8

Given documentation for string.StartsWith and this snippet (targeting .net core 2.x):

This method compares the value parameter to the substring at the beginning of this string that is the same length as value, and returns a value that indicates whether they are equal. To be equal, value must be an empty string (String.Empty), must be a reference to this same instance, or must match the beginning of this instance. This method performs a comparison using the specified casing and culture.
https://learn.microsoft.com/en-us/dotnet/api/system.string.startswith?view=netcore-2.1

static void Main(string[] args)
    {
        var unicodeCtrl = "\u0000";
        var str = "x";
        Console.WriteLine($"Is it empty     => {unicodeCtrl == string.Empty}");
        Console.WriteLine($"Lenghts         => {str.Length} {unicodeCtrl.Length}");
        Console.WriteLine($"Are they equal  => {str == unicodeCtrl}");
        Console.WriteLine($"Are they ref eq => {Object.ReferenceEquals(str, unicodeCtrl)}");
        Console.WriteLine($"Contains        => {str.Contains(unicodeCtrl)}");
        Console.WriteLine($"Starts with     => {str.StartsWith(unicodeCtrl)}");
    }

It produces expected result on Windows:

Is it empty     => False  
Lenghts         => 1 1
Are they equal  => False  
Are they ref eq => False  
Contains        => False  
Starts with     => False

but when run on Linux (via docker) the result is:

Is it empty     => False
Lenghts         => 1 1
Are they equal  => False
Are they ref eq => False
Contains        => False
Starts with     => True

Would you consider this a bug?
Platform dependent behavior?

Please note I'm not asking how to make it work (change to str.StartsWith(unicodeCtrl,StringComparison.OrdinalIgnoreCase)) but rather if you believe this is intended/correct behavior.

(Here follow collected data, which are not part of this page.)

Lemma reconcile_running_wp vm w :
  Phase (Status vm) = VirtualMachineRunning → volumes_ok (Status vm) → volume_pod_deletes_ok vm → I w →
  wp en (reconcile_running params vm) w (steps_from vm).
Proof.
  intros Hph Hv Hd Hw. unfold reconcile_running, steps_from. wp_use get_vm_pod_wp; [|done].
  assert (Hend : ∀ p, p = VirtualMachineSucceeded ∨ p = VirtualMachineFailed ∨ p = VirtualMachineUnknown →
    status_step (Status vm) (Status (upd_Status (set_Phase p) vm))).
  { intros p Hp. destruct vm as [? ? []]. simpl in *. status_split. }
  intros [[pod|]|e] w1 [Hw1 Hp]; [| |split; [done|]; split; [apply status_step_refl|done]].
  2:{ split; [done|]. split; [|done]. apply Hend. tauto. }
  specialize (Hp pod eq_refl).
  set (vm1 := match PodStatus_Phase (pod_Status pod) with PodSucceeded => _ | _ => _ end).
  assert (Hvm1 : vm1 = vm ∨ ∃ p, vm1 = upd_Status (set_Phase p) vm ∧
    (p = VirtualMachineSucceeded ∨ p = VirtualMachineFailed ∨ p = VirtualMachineUnknown)).
  { unfold vm1. destruct (PodStatus_Phase _); auto; [destruct (Migration _); [by left|]| |]; right; eexists; (split; [reflexivity|tauto]). }
  destruct Hvm1 as [->|(p & -> & Hpe)].
  - rewrite bool_decide_eq_true_2 by done. cbn [negb]. wp_use reconcileVMConditions_wp; [|done].
    intros vm2 w2 [Hw2 (cs & ->)].
    assert (Hback : ∀ s', status_step (Status (upd_Status (set_Conditions cs) vm)) s' → status_step (Status vm) s')
      by (intros s'; apply status_step_conditions).
    assert (Hph2 : Phase (Status (upd_Status (set_Conditions cs) vm)) = VirtualMachineRunning) by (by destruct vm as [? ? []]).
    assert (Hv2 : volumes_ok (Status (upd_Status (set_Conditions cs) vm))) by (by destruct vm as [? ? []]).
    destruct (Migration (Status (upd_Status (set_Conditions cs) vm))) as [m|] eqn:Em.
    + eapply wp_mono; [|by apply reconcile_migration_wp]. intros r w3 (? & ? & ?). auto.
    + wp_use handleHotplugVolumes_wp; [|intros; apply creates_ok|intros q Hq; by eapply Hd|done].
      intros [e|] w3 Hw3; [split; [done|]; split; [apply Hback, status_step_refl|done]|].
      eapply wp_mono; [|by apply updateHotplugVolumeStatus_wp]. intros r w4 [Hw4 (l & Er & Hl)]. rewrite Er.
      split; [done|]. split; [|done]. apply Hback. by apply set_VolumeStatuses_step.
  - rewrite bool_decide_eq_false_2.
    + split; [done|]. split; [by apply Hend|done].
    + destruct vm as [? ? []]. simpl. destruct Hpe as [->|[->| ->]]; done.
Qed.

(** *** The phases without a pod, and finalizers *)

Hypothesis deletes_ok : ∀ p, ok (DeletePod p).

Lemma reconcile_stopped_wp vm w :
  Phase (Status vm) = VirtualMachinePhaseUnset ∨ Phase (Status vm) = VirtualMachineSucceeded ∨ Phase (Status vm) = VirtualMachineFailed →
  I w → wp en (reconcile_stopped vm) w (steps_from vm).
Proof.
  intros Hph Hw. unfold reconcile_stopped, steps_from. wp_use deleteAllVMPods_wp; [|done..].
  intros [[|]|e] w1 Hw1; [|split; [done|]; split; [apply status_step_refl|done]..].
  split; [done|]. split; [|done]. set (b := should_run _ _ _). split; simpl.
  - destruct b; [|constructor]. destruct Hph as [->|[->| ->]]; [constructor|apply ps_restart; by left|apply ps_restart; by right].
  - right. split; [|done]. intros [?|[?|?]]; destruct Hph as [?|[?|?]]; congruence.
  - intros _. apply Forall_nil_2.
  - intros [?|[?|?]]; destruct Hph as [?|[?|?]]; congruence.
  - by right.
  - done.
Qed.

Lemma reconcile_phase_wp vm w :
  volumes_ok (Status vm) → I w → wp en (reconcile_phase params vm) w (steps_from vm).
Proof.
  intros Hv Hw. unfold reconcile_phase. assert (volume_pod_deletes_ok vm) by (intros ? ? ? ?; apply deletes_ok).
  destruct (Phase (Status vm)) eqn:Hph.
  - apply reconcile_stopped_wp; tauto.
  - apply (wp_ok en I); [by apply reads_ok|done|]. intros name w1 Hw1. split; [done|]. split; [|done].
    destruct vm as [? ? []]. simpl in *. subst. status_split. by intros [?|[?|?]].
  - apply reconcile_scheduling_wp; tauto.
  - apply reconcile_scheduling_wp; tauto.
  - by apply reconcile_running_wp.
  - apply reconcile_stopped_wp; tauto.
  - apply reconcile_stopped_wp; tauto.
  - split; [done|]. split; [apply status_step_refl|done].
Qed.

(** The finalizer updates: the server's answer keeps the status, which is a subresource. *)
Hypothesis updates_ok : ∀ vm w, I w → allowed en (UpdateVM vm) w ∧
  ∀ r w', answers en (UpdateVM vm) w r w' → I w' ∧
    ∀ vm', r = Ok vm' → Status vm' = Status vm ∧ om_UID (vm_meta vm') = om_UID (vm_meta vm).
Hypothesis finalizers_keep : ∀ m f, om_UID (AddFinalizer m f) = om_UID m ∧ om_UID (RemoveFinalizer m f) = om_UID m.

Lemma update_vm_wp vm0 vm w :
  Status vm = Status vm0 → om_UID (vm_meta vm) = om_UID (vm_meta vm0) → I w → wp en (update_vm vm) w (steps_from vm0).
Proof.
  intros Hs Hu Hw. destruct (updates_ok vm w Hw) as [Ha Hr]. split; [done|]. intros r w' Hans.
  destruct (Hr _ _ Hans) as [Hw' Hvm']. destruct r as [vm'|e]; cbn; unfold steps_from; cbn.
  - destruct (Hvm' vm' eq_refl) as [-> ->]. rewrite Hs. split; [done|]. split; [apply status_step_refl|done].
  - rewrite Hs. split; [done|]. split; [apply status_step_refl|done].
Qed.

Lemma reconcile_wp vm w :
  volumes_ok (Status vm) → I w → wp en (reconcile params vm) w (steps_from vm).
Proof.
  intros Hv Hw. unfold reconcile. destruct (negb _ && negb _).
  { apply update_vm_wp; [done|by apply finalizers_keep|done]. }
  destruct (_ && deletable_phase _); [|by apply reconcile_phase_wp].
  wp_use deleteAllVMPods_wp; [|done..]. intros [[|]|e] w1 Hw1.
  - apply update_vm_wp; [done|by apply finalizers_keep|done].
  - by apply reconcile_phase_wp.
  - split; [done|]. split; [apply status_step_refl|done].
Qed.
End Generic.

(** ** The controller's promises

    Each is a statement about the calls [Reconcile] makes, for every behaviour of the API
    server that an environment admits. *)

Lemma finalizers_keep_uid `{K : K8s} (M : MetaLaws K) m f :
  om_UID (AddFinalizer m f) = om_UID m ∧ om_UID (RemoveFinalizer m f) = om_UID m.
Proof.
  destruct (AddFinalizer_spec (MetaLaws := M) m f) as (l & -> & _).
  destruct (RemoveFinalizer_spec (MetaLaws := M) m f) as (l' & -> & _). by destruct m.
Qed.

Edit: I tried to match my local locale on Linux, but it did not make a difference. I tried default C (en-US-POSIX) and pl_PL.UTF8

wmz
  • 3,645
  • 1
  • 14
  • 22
  • 4
    You might want to report this on https://github.com/dotnet/coreclr – poke Sep 18 '18 at 22:39
  • ouch I posted a wrong version of code - with `StringComparison.OrdinalIgnoreCase` - this version works. The one without does not (snippet corrected). – wmz Sep 18 '18 at 22:45
  • Since it works with `OrdinalIgnoreCase`, your active culture settings would be very interesting to know for both machines you are testing this on. – poke Sep 18 '18 at 22:47
  • @poke my local is pl-PL, linux with vanilla dockerfile it was not reporting anything... I added this https://stackoverflow.com/questions/28405902/how-to-set-the-locale-inside-a-ubuntu-docker-container and it now reports `en-US-POSIX` (and starts with is still true) – wmz Sep 18 '18 at 23:01
  • both `"abc".StartsWith("\u0000abc\u0000")` and `"abc".EndsWith("\u0000abc\u0000")` return true, as does `"abc".StartsWith("a\u0000bc")` while `"abc".StartsWith("a\u0000bx")` does not. Definitely odd, but it may be that the posix culture is stripping out null characters to avoid terminating strings prematurely outside of the ordinal comparison case-pure speculation btw. – Jonathon Chase Sep 18 '18 at 23:10

1 Answers1

5

This is a known difference between Windows and Linux/Unix: on Unix platforms, nulls have no "weight". The behavior of .NET here is By Design, to match platform expectations, rather than to provide consistency. If you want the nulls to "count", you'll have to use an ordinal comparison.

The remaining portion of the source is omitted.